Disney Employees AI Tool Download Sparks Major Data Leak and Controversy

In February of the previous year, Disney employee Matthew van Andel downloaded free AI-based image generation software from GitHub onto his work laptop. However, the AI tool turned out to be a malicious program that granted a hacker access to all of van Andel’s data.

The attacker infiltrated 1Password, which van Andel used to store his passwords, enabling them to view messages from Disney’s work channels on Slack. Van Andel discovered the issue in mid-July, when a stranger on Discord sent him a message containing a link to a work conversation in Slack.
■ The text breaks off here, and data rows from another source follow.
Lemma run_deliver_all ds w :
  TaskProcessorLaws TP → calm w → fresh_ids w → Forall (deliverable (w_db w)) ds →
  ∃ w', deliver_all ds w = (Ok (replicate (length ds) (true, None)), w') ∧ calm w' ∧ fresh_ids w'
    ∧ w_kafka w' = w_kafka w ∧ outbox_messages (w_db w') = outbox_messages (w_db w)
    ∧ ∀ id, if bool_decide (id ∈ delivered ds) && unfinished id (w_db w)
            then processed_once id (w_db w) (w_db w') else untouched_job id (w_db w) (w_db w').
Proof.
  intros L. revert w. induction ds as [|x ds IH]; intros w Hc Hf Hall.
  { exists w. split_and!; [done..|]. intros id. by rewrite bool_decide_false by apply not_elem_of_nil. }
  apply Forall_cons in Hall as [[(id & trace & Ha & Hcomp & Hrest) He] Hall].
  destruct (run_deliver x w id trace L Hc Hf Ha Hcomp Hrest He) as (w1 & E1 & [Hc1 Hf1 K1 [O1 _] S1 N1 R1 U1]).
  destruct (IH w1 Hc1 Hf1) as (w2 & E2 & Hc2 & Hf2 & K2 & O2 & S2).
  { eapply Forall_impl; [exact Hall|]. intros y. by apply (deliverable_later _ _ id). }
  exists w2. split_and!; [| done|done|by rewrite K2|by rewrite O2|].
  { cbn [deliver_all]. rewrite (bind_ok _ _ _ _ _ E1). by rewrite (bind_ok _ _ _ _ _ E2). }
  assert (delivered (x :: ds) = id :: delivered ds) as ->.
  { unfold delivered. cbn [omap list_omap]. unfold compose at 1. by rewrite (addressed_job _ _ _ Ha). }
  intros id'. specialize (S2 id'). destruct (decide (id' = id)) as [->|Hne].
  - rewrite bool_decide_true by by left. rewrite N1, andb_false_r in S2. simpl.
    destruct (unfinished id (w_db w)); [by eapply processed_untouched|by eapply untouched_trans].
  - assert (bool_decide (id' ∈ id :: delivered ds) = bool_decide (id' ∈ delivered ds)) as ->.
    { apply bool_decide_ext. rewrite elem_of_cons. naive_solver. }
    rewrite (untouched_unfinished _ _ _ (U1 id' Hne)) in S2.
    destruct (_ && _); [by eapply untouched_processed; [apply U1|]|by eapply untouched_trans; [apply U1|]].
Qed.
End deliveries.

(** ** What redelivery comes to *)

Section theorems.
Context {RS : RedisServer} {TP : TaskProcessor} {TL : TaskProcessorLaws TP}.

(** C8: delivery at least once has the effect of delivery exactly once. Whatever list of events
    is delivered (in any order, as often as it likes, to any workers, at any times), if
    their jobs are known and nobody is working on them, no service fails and the processor answers: every
    delivery is acknowledged; each job that was named and not finished is processed
    exactly once (one claim, its result, one start and one completion in the log); every other job
    is as before; and nothing goes to the outbox or to Kafka. *)
Theorem at_least_once_suffices lease_seconds answer ds w :
  calm w → fresh_ids w → Forall (deliverable lease_seconds answer (w_db w)) ds →
  ∃ w', deliver_all lease_seconds ds w = (Ok (replicate (length ds) (true, None)), w')
    ∧ (∀ id, id ∈ delivered ds → unfinished id (w_db w) = true → processed_once answer id (w_db w) (w_db w'))
    ∧ (∀ id, id ∉ delivered ds ∨ unfinished id (w_db w) = false → untouched_job id (w_db w) (w_db w'))
    ∧ outbox_messages (w_db w') = outbox_messages (w_db w) ∧ w_kafka w' = w_kafka w.
Proof.
  intros Hc Hf Hall. destruct (run_deliver_all lease_seconds answer ds w TL Hc Hf Hall)
    as (w' & E & _ & _ & K & O & S).
  exists w'. split_and!; [done| | |done|done]; intros id; specialize (S id).
  - intros Hin Hun. by rewrite bool_decide_true, Hun in S by done.
  - intros [Hn|Hn]; [by rewrite bool_decide_false in S by done|by rewrite Hn, andb_false_r in S].
Qed.
End theorems.
(* ===== verification/Runtime.v ===== *)
(** * Processes: [app/core/lifespan.py], [run_worker], [app/core/tracing.py]

    How the API process and the worker process start and stop what they consist of. A
    process is the list of calls it has made, each accepted or refused, with the
    tracing flags of the module and the relay's task; what the calls start is modelled
    in the other files. *)
From S2P Require Import Prelude PyStr PyFloat Json Settings.
#[local] Open Scope Z_scope.

(** ** Calls *)

Inductive library := AioKafka | RedisClient | SqlEngine (id : Z).

#[global] Instance library_eq_dec : EqDecision library.
Proof. solve_decision. Defined.

Inductive call :=
  | ConfigureLogging (level : pystr)
  | StartHttpServer (port : Z)
  | CreateEngine (url : pystr) | CreateSessionFactory
  | RedisFromUrl (url : pystr)
  | MakeProvider (service endpoint : pystr) | SetTracerProvider | GetTracer (service : pystr) | InstrumentApp
  | Instrument (l : library)
  | EnsureKafkaTopics
  | MakePublisher (servers : pystr) | MakeConsumer (topics : list pystr) (servers group : pystr)
  | PublisherStart | ConsumerStart | CreateRelayTask
  | Serve
  | AwaitRelayTask | PublisherStop | ConsumerStop | RedisClose | EngineDispose | ShutdownProvider.

#[global] Instance call_eq_dec : EqDecision call.
Proof. solve_decision. Defined.

(** [_task], here whether there is one, and [_stopping] of [OutboxRelay]. *)
Record relay := MkRelay { rl_task : bool; rl_stopping : bool }.

(** The calls so far, the flags of [tracing.py], and the relay. *)
Record process := MkProcess {
  p_calls : list (call * bool);
  p_redis_instrumented : bool;
  p_aiokafka_instrumented : bool;
  p_sqlalchemy_engines : gset Z;
  p_relay : relay;
}.

Definition new_process : process := MkProcess [] false false ∅ (MkRelay false false).

Definition set_calls (cs : list (call * bool)) (p : process) : process :=
  MkProcess cs (p_redis_instrumented p) (p_aiokafka_instrumented p) (p_sqlalchemy_engines p) (p_relay p).
Definition set_instrumented (redis kafka : bool) (engines : gset Z) (p : process) : process :=
  MkProcess (p_calls p) redis kafka engines (p_relay p).
Definition set_relay (r : relay) (p : process) : process :=
  MkProcess (p_calls p) (p_redis_instrumented p) (p_aiokafka_instrumented p) (p_sqlalchemy_engines p) r.

(** ** Computations of a process *)

Definition R (A : Type) : Type := process → result A * process.

#[global] Instance R_ret : MRet R := λ A a p, (Ok a, p).
#[global] Instance R_bind : MBind R := λ A B f m p,
  match m p with (Ok a, p') => f a p' | (Raise e, p') => (Raise e, p') end.

Definition update (f : process → process) : R unit := λ p, (Ok tt, f p).
Definition query {A} (f : process → A) : R A := λ p, (Ok (f p), p).

Definition finally {A} (body : R A) (cleanup : R unit) : R A := λ p,
  let '(r, p1) := body p in
  match cleanup p1 with (Ok _, p2) => (r, p2) | (Raise e, p2) => (Raise e, p2) end.

Definition CancelledError : exn := Exn (u "CancelledError") [].

(** [try: body except asyncio.CancelledError: pass] *)
Definition unless_cancelled (body : R unit) : R unit := λ p,
  match body p with
  | (Raise e, p') => if decide (e = CancelledError) then (Ok tt, p') else (Raise e, p')
  | r => r
  end.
He reported the situation to the company’s information security department, which confirmed that his Slack account had been compromised. However, the experts did not find anything suspicious on his work laptop and suggested checking his personal devices instead.
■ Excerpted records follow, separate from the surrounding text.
(** The headers of a record are what the next reader sees. Text headers with
    distinct names are encoded, and decoding what Kafka delivers gives them back. *)
Theorem headers_round_trip topic payload hs :
  Forall (λ kv, Forall scalar kv.2) hs → NoDup hs.*1 → hs ≠ [] →
  ∃ r, record_for topic payload (Some hs) = Ok r
    ∧ ∀ k, dict_lookup (_decode_headers (delivered (r_headers r))) k = dict_lookup hs k.
Proof.
  intros Hs Hnd Hne. destruct (record_for_ok topic payload hs Hs Hne) as (r & Er & _ & _ & Hd).
  exists r. split; [done|]. intros k. rewrite Hd. by apply dict_of_lookup.
Qed.

(** A retry message that does not say where it came from is lost. If a message of
    the retry topic without an original-topic header fails again, the next attempt
    is marked as coming from the retry topic, so the role that reads it skips it:
    no handler, no further retry, no dead letter. *)
Theorem retry_without_origin_lost message error w w1 delay d :
  c_topic message = retry_topic → retry_topic ≠ consume_topic →
  dict_lookup (_decode_headers (c_headers message)) ORIGINAL_TOPIC_HEADER = None →
  fails message error w w1 →
  attempt_count message < retry_max_count settings →
  retry_delay_ms (env_pow (w_env w1)) settings (attempt_count message + 1) = Ok delay →
  Forall scalar retry_topic → Forall scalar (error_reason_of error) → c_value message = JDict d →
  ∃ w2 r, _handle_message consume_topic retry_topic settings message w = (Ok tt, w2)
    ∧ w_kafka w2 = w_kafka w1 ++ [r] ∧ r_topic r = retry_topic
    ∧ ∀ partition offset w3,
        _handle_message consume_topic retry_topic settings (consumed_of partition offset r) w3 = (Ok tt, w3).
Proof.
  intros Ht Hne Hn [He Hr] Hlt Hd Hs1 Hs2 Hv.
  set (hs := retry_headers (attempt_count message + 1) retry_topic (error_reason_of error) (millis (w_clock w1) + delay)).
  destruct (record_for_ok retry_topic (c_value message) hs) as (r & Er & Rt & Rv & Rh);
    [by apply retry_headers_scalar|done|].
  eexists _, r. split; [|split_and!].
  - unfold _handle_message. assert (other_role consume_topic retry_topic message = false) as ->.
    { unfold other_role. rewrite Hn. simpl default. rewrite (bool_decide_true (consume_topic = consume_topic)) by done.
      apply andb_false_r. }
    eapply run_bind; [exact He|]. cbv beta iota. unfold reject. run1.
    fold (attempt_count message). rewrite Hn, Ht, (proj2 (Z.ltb_lt _ _)) by done. simpl default.
    run1. eapply run_bind; [exact (f_equal (λ x, (x, _)) Hd)|]. eapply run_bind; [apply run_reads|].
    cbv beta. eapply run_bind; [apply (run_kafka_publish _ _ _ r); [exact Hr|exact Er]|].
    run1. eapply run_bind; [rewrite Hv; apply run_lift|]. reflexivity.
  - done.
  - done.
  - intros partition offset w3. unfold _handle_message.
    assert (other_role consume_topic retry_topic (consumed_of partition offset r) = true) as ->; [|done].
    unfold other_role. simpl. rewrite Rh, Rt, bool_decide_true by done. simpl. by rewrite bool_decide_false.
Qed.
End theorems.

(** What is assumed of the C library's [pow]: a nonnegative finite base gives no NaN
    and no negative number. *)
Definition pow_nonneg (pow : float → float → float) : Prop :=
  ∀ x y, is_finite x = true → sign_of x = false → is_finite y = true →
    is_nan (pow x y) = false ∧ sign_of (pow x y) = false.

(** A setting that is a finite number and not negative. *)
Definition sane (x : float) : Prop := is_finite x = true ∧ sign_of x = false.

Lemma sane_not_nan x : sane x → is_nan x = false.
Proof. intros [H _]. by destruct x. Qed.

Lemma f_pow_int_sane pow x n p : pow_nonneg pow → sane x → f_pow_int pow x n = Ok p → sane p.
Proof.
  intros Hpow [Fx Sx]. unfold f_pow_int. destruct (f_of_int n) as [y|] eqn:Ey; [|done].
  pose proof (f_of_int_finite _ _ Ey) as Fy.
  destruct (is_zero y); [by intros [= <-]|]. destruct (is_nan x) eqn:Nx; [by destruct x|].
  destruct (is_inf x) eqn:Ix; [by destruct x|]. destruct (is_zero x); [by destruct (Z.odd n); intros [= <-]|].
  destruct (SFeqb x f_one); [by intros [= <-]|]. rewrite Sx. simpl.
  assert (SFabs x = x) as ->. { destruct x as [| | |s m e]; simpl in *; by subst. }
  destruct (Hpow x y Fx Sx Fy) as [Np Sp]. destruct (is_inf (pow x y)) eqn:Ip; [done|].
  intros [= <-]. split; [|done]. by destruct (pow x y).
Qed.

Section backoff.
Variable pow : float → float → float.

(** The back-off is bounded and never negative. For finite settings that are not
    negative the computed delay is a number, at least zero and at most the configured
    maximum (an overflow of the power is an exception, not a delay). *)
Theorem backoff_bounded n base multiplier max_seconds delay :
  pow_nonneg pow → sane base → sane multiplier → sane max_seconds →
  _compute_retry_backoff_seconds pow n base multiplier max_seconds = Ok delay →
  is_nan delay = false ∧ sign_of delay = false ∧ f_le delay max_seconds = true ∧ 0 ≤ f_trunc delay.
Proof.
  intros Hpow Hb Hm Hx. unfold _compute_retry_backoff_seconds.
  intros (p & Hp & [= <-])%result_bind_ok. apply f_pow_int_sane in Hp as [Fp Sp]; [|done|done].
  destruct Hb as [Fb Sb], Hx as [Fx Sx].
  pose proof (f_mul_not_nan base p Fb Fp) as Nm. assert (is_nan max_seconds = false) as Nx by by destruct max_seconds.
  assert (sign_of (f_min (f_mul base p) max_seconds) = false) as S by by apply f_min_sign; [apply f_mul_nonneg|].
  split_and!; [by apply f_min_not_nan|done|by apply f_min_le|by apply f_trunc_nonneg].
Qed.
End backoff.

(** ** The hypotheses can hold *)

Definition failing_role : WorkerRole := λ _, mret (false, Some (u "boom")).
Definition demo_value : json := JDict [(u "job_id", JStr demo_id)].
Definition demo_consumed : consumed := MkConsumed (u "request-topic") 0 5 demo_value None.
Definition demo_w : world := world_of calm_env empty_db.

Lemma demo_scalar s : forallb (λ c, (c <? 0x110000)%N && negb (is_surrogate c)) s = true → Forall scalar s.
Proof.
  intros H. apply Forall_forall. intros c Hc. rewrite forallb_forall in H. apply list_elem_of_In in Hc.
  specialize (H c Hc). apply andb_true_iff in H as [H1 H2]. split; [by apply N.ltb_lt|by apply negb_true_iff].
Qed.

Lemma demo_delays : delays_ok default_settings (env_pow calm_env).
Proof.
  intros n Hn. change (1 ≤ n ≤ 3) in Hn. assert (n = 1 ∨ n = 2 ∨ n = 3) as [-> | [-> | ->]] by lia;
    vm_compute; reflexivity.
Qed.

Lemma printable_small z : 0 ≤ z ≤ 1000 → printable (Z.abs_N z).
Proof.
  intros H. unfold printable. apply N.lt_le_trans with (10 ^ 4)%N; [lia|]. apply N.pow_le_mono_r; [done|].
  by vm_compute.
Qed.

Lemma retries_end_in_dlq_witness :
  ∃ w' rs, attempts (WR := failing_role) (u "request-topic") (u "retry-topic") default_settings 4 demo_consumed demo_w
      = (Ok tt, w')
    ∧ w_kafka w' = rs
    ∧ routed <$> rs = [(u "retry-topic", 1); (u "retry-topic", 2); (u "retry-topic", 3); (u "dlq-topic", 3)].
Proof.
  destruct (retries_end_in_dlq (WR := failing_role) (u "request-topic") (u "retry-topic") default_settings demo_value
    (Some (u "boom")) [(u "job_id", JStr demo_id)] demo_consumed demo_w) as (w' & rs & E & K & _ & R).
  - intros w. exists w. done.
  - apply calm_env_calm.
  - apply demo_delays.
  - by apply demo_scalar.
  - by apply demo_scalar.
  - done.
  - done.
  - by apply printable_small.
  - done.
  - done.
  - done.
  - done.
  - exists w', rs. split; [exact E|split; [exact K|exact R]].
Defined.

Lemma headers_round_trip_witness :
  ∃ r, record_for (u "t") JNull (Some [(u "a", u "x"); (u "b", [0x1F600]%N)]) = Ok r
    ∧ dict_lookup (_decode_headers (delivered (r_headers r))) (u "b") = Some [0x1F600%N].
Proof.
  destruct (headers_round_trip (u "t") JNull [(u "a", u "x"); (u "b", [0x1F600]%N)]) as (r & Er & H).
  - repeat constructor; simpl; by apply demo_scalar.
  - repeat constructor; vm_compute; set_solver.
  - done.
  - exists r. split; [exact Er|apply H].
Defined.

Definition demo_orphan : consumed := MkConsumed (u "retry-topic") 0 9 demo_value None.

Lemma retry_without_origin_lost_witness :
  ∃ w2 r, _handle_message (WR := failing_role) (EP := KafkaEventPublisher) (u "request-topic") (u "retry-topic")
      default_settings demo_orphan demo_w = (Ok tt, w2)
    ∧ w_kafka w2 = [r]
    ∧ _handle_message (WR := failing_role) (EP := KafkaEventPublisher) (u "request-topic") (u "retry-topic")
      default_settings (consumed_of 0 10 r) w2 = (Ok tt, w2).
Proof.
  destruct (retry_without_origin_lost (WR := failing_role) (u "request-topic") (u "retry-topic") default_settings
    demo_orphan (Some (u "boom")) demo_w demo_w 1000 [(u "job_id", JStr demo_id)]) as (w2 & r & E & K & _ & H).
  - done.
  - done.
  - done.
  - split; [reflexivity|apply calm_env_calm].
  - done.
  - vm_compute. reflexivity.
  - by apply demo_scalar.
  - by apply demo_scalar.
  - done.
  - exists w2, r. split; [exact E|split; [exact K|apply H]].
Defined.

(** A [pow] that satisfies the assumption. *)
Lemma backoff_bounded_witness :
  _compute_retry_backoff_seconds (λ x _, x) 3 (f_of 1 0) (f_of 2 0) (f_of 30 0) = Ok (f_of 2 0)
  ∧ f_le (f_of 2 0) (f_of 30 0) = true.
Proof.
  assert (_compute_retry_backoff_seconds (λ x _, x) 3 (f_of 1 0) (f_of 2 0) (f_of 30 0) = Ok (f_of 2 0)) as E
    by (vm_compute; reflexivity).
  split; [exact E|].
  apply (backoff_bounded (λ x _, x) 3 (f_of 1 0) (f_of 2 0) (f_of 30 0) (f_of 2 0)); [|done..|exact E].
  intros x y Fx Sx _. split; [by destruct x|done].
Defined.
Antivirus software eventually detected the malware, which had allowed the hacker to monitor van Andel’s activities and several Disney departments for five months. Later that month, the hacker, known as Nullbulge, published an archive containing over 1 TB of internal company data, including employee communications, source code, images, and details about unreleased projects. The attack also impacted the Roblox accounts of van Andel’s children.

Although many accounts were protected by two-factor authentication (2FA), for van Andel, the second authentication step was 1Password. He later realized that his 1Password account was not secured with 2FA.

In August, van Andel was dismissed following the results of the investigation into his laptop. The reason cited was allegedly accessing pornography, a claim he denies. Disney terminated his employment insurance, resulting in a loss of around $200,000 in bonuses. In December, van Andel’s attorney sent a letter to his former employer demanding an eight-figure compensation for lost wages and emotional distress.

Last fall, Disney announced its intention to discontinue using Slack, with reports stating that the company had already begun transitioning to new «optimized enterprise collaboration tools.»